Businesses need certainty about auto-enrolment pension scheme, warns Cowen

Fianna Fáil TD Barry Cowen said businesses need to know what costs can be expected.
Businesses need certainty about the costs involved in the Government’s auto-enrolment pension scheme, Fianna Fáil TD Barry Cowen has said.
At the launch of a report examining the Commission on Taxation and Welfare report, Independent TD Seán Canney also said the Government needs to make clear the treatment of people in terms of tax when they retire under the new scheme.
It comes after Social Protection Minister Heather Humphreys told reporters at the Fine Gael think-in that the auto-enrolment scheme will be up and running next year.
She said she plans to bring forward the legislation to underpin the “transformative” scheme this quarter.
Mr Cowen said businesses need to see in front of them what costs can be expected.
He said the scheme “won’t be easy” but it was committed to in the Programme for Government.
The plan is that employees will contribute to the pension pot, with their contributions set to be matched by their employer as a percentage of the employee’s gross income.
This contribution will then be topped up by the State.

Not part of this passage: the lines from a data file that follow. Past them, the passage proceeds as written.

(** A page of message deletions. *)
Lemma delete_messages_ok m t P t' n :
  delete_messages P t = (t', n) ->
  (forall i x, P i x = true -> dlq_references t i = false /\
     forall k s, tt_subs t !! k = Some s -> s_message_id s = i ->
       s_status s = MessageStatusAcked /\ 0 < CompletedMessageTTL p /\
       t_created_at x < e_now (o m) - make_interval (CompletedMessageTTL p)) ->
  gc_topic_inv m t ->
  gc_topic_inv (S m) t' /\ pruned (m, t) (S m, t') /\ (size (tt_msgs t') + n = size (tt_msgs t))%nat /\
  tt_dlq t' = tt_dlq t /\
  ((n < retentionPurgePageSize)%nat -> forall i x, tt_msgs t' !! i = Some x -> P i x = false).
Proof.
  unfold delete_messages. intros [= <- <-] HP HI.
  destruct (page_ids retentionPurgePageSize P (fun _ => 0) (tt_msgs t)) as (Hnd & Hin & Hall).
  set (ids := (sql_select_limit retentionPurgePageSize P (fun _ => 0) (tt_msgs t)).*1) in *.
  set (t' := mkTopicTables _ _ _). assert (pruned (m, t) (S m, t')) as HR.
  { split_and!; cbn [fst snd t' tt_msgs tt_subs tt_dlq].
    - lia.
    - apply map_subseteq_spec. intros i r. rewrite lookup_sql_delete_ids. by case_decide.
    - apply map_filter_subseteq.
    - done.
    - intros i x Hi. rewrite lookup_sql_delete_ids. case_decide as Hid; [right|by left].
      destruct (Hin i Hid) as (x' & Hx' & [Hd _]%HP). by apply dlq_references_false.
    - intros k s Hk. destruct (decide (s_message_id s ∈ ids)) as [Hid|Hid].
      + right. left. destruct (Hin _ Hid) as (x' & Hx' & [_ Hs]%HP).
        destruct (Hs k s Hk eq_refl) as (? & ? & ?). split_and!; [done..|]. exists x'.
        split; [done|]. by apply during_here.
      + left. by apply map_lookup_filter_Some.
    - eauto. }
  assert (forall i x, tt_msgs t !! i = Some x -> i ∉ ids -> tt_msgs t' !! i = Some x) as Hkeep.
  { intros i x Hi Hid. cbn. by rewrite lookup_sql_delete_ids, decide_False. }
  refine (conj _ (conj HR (conj _ (conj eq_refl _)))).
  - eapply pruned_inv; [done..|]. intros k s [Hk Hid]%map_lookup_filter_Some. cbn in Hid.
    destruct (proj1 (proj1 (proj1 HI)) k s Hk) as [x Hx]. exists x. by apply Hkeep.
  - apply size_removed; [done| |apply delete_ids_dom]. intros i (r & ? & _)%Hin. by eexists.
  - intros Hn i x. cbn. rewrite lookup_sql_delete_ids. case_decide as Hid; [done|].
    intros Hi. destruct (P i x) eqn:HPx; [|done]. exfalso. by eapply Hid, Hall.
Qed.

Lemma purge_finished_ok :
  0 < CompletedMessageTTL p ->
  page_ok o retentionPurgePageSize (purge_finished_page (CompletedMessageTTL p)) gc_topic_inv pruned
    (fun _ _ => True) (fun t => size (tt_msgs t)).
Proof.
  intros Hp m t HI. unfold purge_finished_page. wp_step; [intros d; by apply no_fault|].
  destruct (delete_messages _ _) as [t' n] eqn:Hd.
  destruct (delete_messages_ok m t _ _ _ Hd) as (HI' & HR & Hz & _ & _); [|done|].
  { intros i x Hf. unfold finished_before in Hf. rewrite !andb_true_iff, !negb_true_iff, Z.ltb_lt in Hf.
    destruct Hf as [[[Hlt Hs] ?] _]. split; [done|]. intros k s Hk Hmid.
    rewrite has_sub_false in Hs. specialize (Hs k s Hk Hmid).
    apply negb_false_iff, bool_decide_eq_true in Hs. done. }
  exists t'. refine (conj eq_refl (conj HI' (conj HR (conj _ _)))); [lia|done].
Qed.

Mr Cowen and Mr Canney were speaking as members of the Oireachtas budget oversight committee after making 40 recommendations after examining the Commission on taxation and welfare report.
There are concerns that a tax disparity will exist between those currently making pension contributions and those who will be contributing under the auto-enrolment pension.
“The committee recommends that prior to the auto-enrolment scheme coming into effect, that efforts be made to address this inequity. The committee notes this would be in line with the Commission’s recommendation that anomalies in the tax treatment of different retirement arrangements should be eliminated as far as possible,” the report states.
Among the recommendations, the committee agrees with proposals to broaden the tax base, a review of VAT treatment of goods and services, and the temporary reduction of VAT rates should be limited.
The committee outlines that any plans to tax pensioners must ensure elderly people are “not adversely affected” by changes.
The committee has said it has “concerns” that the Commission’s analysis of a proposed universal basic income was based on “an insufficient number of studies” and recommends that further examination of the proposal be undertaken.
TDs also have called for a “thorough review” of a recommendation by the commission of a “site value” tax to replace or run parallel to local property taxes. The commission said this measure would raise money for the State and could reduce the cost of housing.
However, the budget oversight committee has said further research is required on such a measure and “complete, adequate and appropriate data regarding land values and land holdings be gathered in advance”.